# Task item
Below are the records; copy exactly the stretch from the line containing "l_id l <> id" through the line containing "- intros ([s", both ends included, and nothing else.

[Collected data]
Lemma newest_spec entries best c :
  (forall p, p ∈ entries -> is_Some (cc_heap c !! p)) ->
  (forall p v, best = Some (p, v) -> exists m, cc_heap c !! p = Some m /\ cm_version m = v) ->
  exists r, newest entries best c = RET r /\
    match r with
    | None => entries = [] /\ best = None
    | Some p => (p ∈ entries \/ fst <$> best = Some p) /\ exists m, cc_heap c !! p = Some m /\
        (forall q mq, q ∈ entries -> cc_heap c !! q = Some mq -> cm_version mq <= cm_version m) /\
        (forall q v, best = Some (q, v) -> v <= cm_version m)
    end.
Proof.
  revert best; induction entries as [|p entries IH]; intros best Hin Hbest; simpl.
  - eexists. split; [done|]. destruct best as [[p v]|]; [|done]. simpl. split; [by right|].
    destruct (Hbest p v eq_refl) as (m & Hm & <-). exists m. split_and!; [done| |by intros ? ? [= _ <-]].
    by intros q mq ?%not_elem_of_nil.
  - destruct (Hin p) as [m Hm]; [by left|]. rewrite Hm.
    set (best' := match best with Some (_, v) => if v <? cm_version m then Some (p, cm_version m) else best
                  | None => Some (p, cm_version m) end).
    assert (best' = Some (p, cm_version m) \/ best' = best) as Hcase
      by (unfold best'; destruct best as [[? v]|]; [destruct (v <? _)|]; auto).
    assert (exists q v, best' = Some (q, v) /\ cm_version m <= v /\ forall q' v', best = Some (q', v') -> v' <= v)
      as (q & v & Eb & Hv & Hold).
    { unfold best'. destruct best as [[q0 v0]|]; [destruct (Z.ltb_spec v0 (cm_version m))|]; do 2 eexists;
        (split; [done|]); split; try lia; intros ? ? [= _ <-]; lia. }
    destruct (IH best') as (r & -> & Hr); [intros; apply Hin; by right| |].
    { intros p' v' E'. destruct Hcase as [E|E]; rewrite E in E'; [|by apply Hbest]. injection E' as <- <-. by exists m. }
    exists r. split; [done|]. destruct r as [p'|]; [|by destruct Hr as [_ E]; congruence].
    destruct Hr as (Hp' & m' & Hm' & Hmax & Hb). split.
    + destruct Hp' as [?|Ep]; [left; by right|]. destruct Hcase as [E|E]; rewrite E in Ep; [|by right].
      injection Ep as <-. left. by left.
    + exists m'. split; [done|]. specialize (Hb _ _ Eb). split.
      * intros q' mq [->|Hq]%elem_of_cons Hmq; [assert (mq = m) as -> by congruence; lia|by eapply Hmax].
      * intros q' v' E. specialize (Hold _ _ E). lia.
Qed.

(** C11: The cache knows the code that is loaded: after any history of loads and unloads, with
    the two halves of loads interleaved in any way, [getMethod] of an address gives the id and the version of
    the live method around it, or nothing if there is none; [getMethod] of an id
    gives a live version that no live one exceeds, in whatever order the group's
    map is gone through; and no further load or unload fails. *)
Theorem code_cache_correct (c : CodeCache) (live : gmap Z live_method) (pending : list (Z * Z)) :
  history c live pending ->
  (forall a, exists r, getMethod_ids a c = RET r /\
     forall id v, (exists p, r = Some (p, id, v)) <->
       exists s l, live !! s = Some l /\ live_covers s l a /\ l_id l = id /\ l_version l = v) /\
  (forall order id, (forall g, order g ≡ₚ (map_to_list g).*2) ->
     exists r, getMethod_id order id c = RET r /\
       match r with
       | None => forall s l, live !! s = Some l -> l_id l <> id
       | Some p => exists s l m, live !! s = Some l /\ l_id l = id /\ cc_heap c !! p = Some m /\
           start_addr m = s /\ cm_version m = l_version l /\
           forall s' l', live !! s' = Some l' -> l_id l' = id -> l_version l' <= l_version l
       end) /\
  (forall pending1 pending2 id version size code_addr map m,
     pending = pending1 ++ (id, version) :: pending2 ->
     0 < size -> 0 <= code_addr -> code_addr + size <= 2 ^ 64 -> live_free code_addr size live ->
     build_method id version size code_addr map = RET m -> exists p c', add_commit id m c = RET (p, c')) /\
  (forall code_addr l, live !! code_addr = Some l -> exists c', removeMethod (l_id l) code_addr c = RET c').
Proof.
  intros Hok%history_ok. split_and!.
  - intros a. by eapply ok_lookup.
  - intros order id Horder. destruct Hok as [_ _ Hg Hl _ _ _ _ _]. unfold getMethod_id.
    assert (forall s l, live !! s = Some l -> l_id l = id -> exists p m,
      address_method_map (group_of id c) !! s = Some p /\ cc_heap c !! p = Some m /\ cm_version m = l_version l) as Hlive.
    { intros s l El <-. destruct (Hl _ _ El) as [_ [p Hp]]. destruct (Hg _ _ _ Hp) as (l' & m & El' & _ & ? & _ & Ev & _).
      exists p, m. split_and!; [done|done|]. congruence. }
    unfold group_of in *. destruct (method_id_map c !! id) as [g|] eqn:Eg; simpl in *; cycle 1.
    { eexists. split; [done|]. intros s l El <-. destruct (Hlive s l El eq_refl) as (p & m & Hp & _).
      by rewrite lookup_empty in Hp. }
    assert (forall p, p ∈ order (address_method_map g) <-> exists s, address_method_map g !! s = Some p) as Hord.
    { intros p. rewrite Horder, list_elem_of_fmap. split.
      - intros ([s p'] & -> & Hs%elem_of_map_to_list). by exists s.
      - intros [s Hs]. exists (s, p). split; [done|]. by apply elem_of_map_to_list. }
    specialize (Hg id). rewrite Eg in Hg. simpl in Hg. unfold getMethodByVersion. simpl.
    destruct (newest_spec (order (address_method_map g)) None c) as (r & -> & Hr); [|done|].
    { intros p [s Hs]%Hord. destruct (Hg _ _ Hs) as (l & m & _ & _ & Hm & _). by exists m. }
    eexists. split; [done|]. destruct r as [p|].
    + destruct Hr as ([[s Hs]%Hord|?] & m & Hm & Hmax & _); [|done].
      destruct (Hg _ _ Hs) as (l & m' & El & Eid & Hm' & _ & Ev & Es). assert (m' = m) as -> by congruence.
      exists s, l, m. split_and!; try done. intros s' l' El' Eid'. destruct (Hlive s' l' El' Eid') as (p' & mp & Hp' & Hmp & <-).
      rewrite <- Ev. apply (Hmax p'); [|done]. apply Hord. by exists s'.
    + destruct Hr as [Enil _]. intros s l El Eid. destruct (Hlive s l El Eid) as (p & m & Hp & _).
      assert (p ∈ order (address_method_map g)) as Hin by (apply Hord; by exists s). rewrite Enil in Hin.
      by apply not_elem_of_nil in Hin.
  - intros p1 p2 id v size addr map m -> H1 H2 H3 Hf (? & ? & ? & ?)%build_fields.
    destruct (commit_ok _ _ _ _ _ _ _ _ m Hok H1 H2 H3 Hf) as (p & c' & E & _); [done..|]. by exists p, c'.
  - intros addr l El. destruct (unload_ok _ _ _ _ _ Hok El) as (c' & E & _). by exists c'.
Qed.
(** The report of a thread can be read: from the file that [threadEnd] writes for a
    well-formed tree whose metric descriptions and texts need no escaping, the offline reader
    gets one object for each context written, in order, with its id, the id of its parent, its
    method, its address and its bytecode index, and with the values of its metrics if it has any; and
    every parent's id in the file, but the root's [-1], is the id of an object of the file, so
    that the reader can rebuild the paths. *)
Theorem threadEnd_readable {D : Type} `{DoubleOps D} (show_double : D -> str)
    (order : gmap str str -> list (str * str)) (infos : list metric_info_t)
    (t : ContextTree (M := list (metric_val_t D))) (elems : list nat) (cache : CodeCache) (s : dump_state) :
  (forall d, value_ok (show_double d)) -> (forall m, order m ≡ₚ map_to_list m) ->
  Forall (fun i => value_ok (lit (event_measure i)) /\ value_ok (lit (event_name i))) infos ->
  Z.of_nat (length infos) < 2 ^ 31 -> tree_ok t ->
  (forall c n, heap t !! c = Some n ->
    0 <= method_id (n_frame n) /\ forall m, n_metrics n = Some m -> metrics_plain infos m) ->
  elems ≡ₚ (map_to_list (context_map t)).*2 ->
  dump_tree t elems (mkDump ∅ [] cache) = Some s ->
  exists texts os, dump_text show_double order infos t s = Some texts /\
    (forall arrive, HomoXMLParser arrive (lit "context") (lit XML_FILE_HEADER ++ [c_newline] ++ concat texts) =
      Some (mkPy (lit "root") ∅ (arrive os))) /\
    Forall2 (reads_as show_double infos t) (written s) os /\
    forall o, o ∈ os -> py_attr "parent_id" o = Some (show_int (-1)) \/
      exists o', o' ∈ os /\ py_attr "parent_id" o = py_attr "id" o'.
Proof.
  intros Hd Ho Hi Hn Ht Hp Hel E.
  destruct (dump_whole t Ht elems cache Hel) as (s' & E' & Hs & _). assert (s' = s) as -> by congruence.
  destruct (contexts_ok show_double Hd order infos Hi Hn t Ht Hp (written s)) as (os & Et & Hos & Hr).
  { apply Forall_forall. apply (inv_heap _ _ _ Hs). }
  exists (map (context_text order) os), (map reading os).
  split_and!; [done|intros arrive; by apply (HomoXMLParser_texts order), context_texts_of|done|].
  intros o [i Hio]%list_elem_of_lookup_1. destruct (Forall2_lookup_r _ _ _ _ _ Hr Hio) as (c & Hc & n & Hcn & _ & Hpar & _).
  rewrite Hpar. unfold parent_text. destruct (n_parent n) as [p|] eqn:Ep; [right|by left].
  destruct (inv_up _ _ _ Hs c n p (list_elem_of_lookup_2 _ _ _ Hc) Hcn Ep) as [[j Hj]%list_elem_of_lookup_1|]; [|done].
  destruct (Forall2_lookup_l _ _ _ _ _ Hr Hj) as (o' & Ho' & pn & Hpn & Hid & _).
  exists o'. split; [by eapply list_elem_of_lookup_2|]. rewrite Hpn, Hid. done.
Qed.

# Response for this exercise
       | None => forall s l, live !! s = Some l -> l_id l <> id
       | Some p => exists s l m, live !! s = Some l /\ l_id l = id /\ cc_heap c !! p = Some m /\
           start_addr m = s /\ cm_version m = l_version l /\
           forall s' l', live !! s' = Some l' -> l_id l' = id -> l_version l' <= l_version l
       end) /\
  (forall pending1 pending2 id version size code_addr map m,
     pending = pending1 ++ (id, version) :: pending2 ->
     0 < size -> 0 <= code_addr -> code_addr + size <= 2 ^ 64 -> live_free code_addr size live ->
     build_method id version size code_addr map = RET m -> exists p c', add_commit id m c = RET (p, c')) /\
  (forall code_addr l, live !! code_addr = Some l -> exists c', removeMethod (l_id l) code_addr c = RET c').
Proof.
  intros Hok%history_ok. split_and!.
  - intros a. by eapply ok_lookup.
  - intros order id Horder. destruct Hok as [_ _ Hg Hl _ _ _ _ _]. unfold getMethod_id.
    assert (forall s l, live !! s = Some l -> l_id l = id -> exists p m,
      address_method_map (group_of id c) !! s = Some p /\ cc_heap c !! p = Some m /\ cm_version m = l_version l) as Hlive.
    { intros s l El <-. destruct (Hl _ _ El) as [_ [p Hp]]. destruct (Hg _ _ _ Hp) as (l' & m & El' & _ & ? & _ & Ev & _).
      exists p, m. split_and!; [done|done|]. congruence. }
    unfold group_of in *. destruct (method_id_map c !! id) as [g|] eqn:Eg; simpl in *; cycle 1.
    { eexists. split; [done|]. intros s l El <-. destruct (Hlive s l El eq_refl) as (p & m & Hp & _).
      by rewrite lookup_empty in Hp. }
    assert (forall p, p ∈ order (address_method_map g) <-> exists s, address_method_map g !! s = Some p) as Hord.
    { intros p. rewrite Horder, list_elem_of_fmap. split.
      - intros ([s p'] & -> & Hs%elem_of_map_to_list). by exists s.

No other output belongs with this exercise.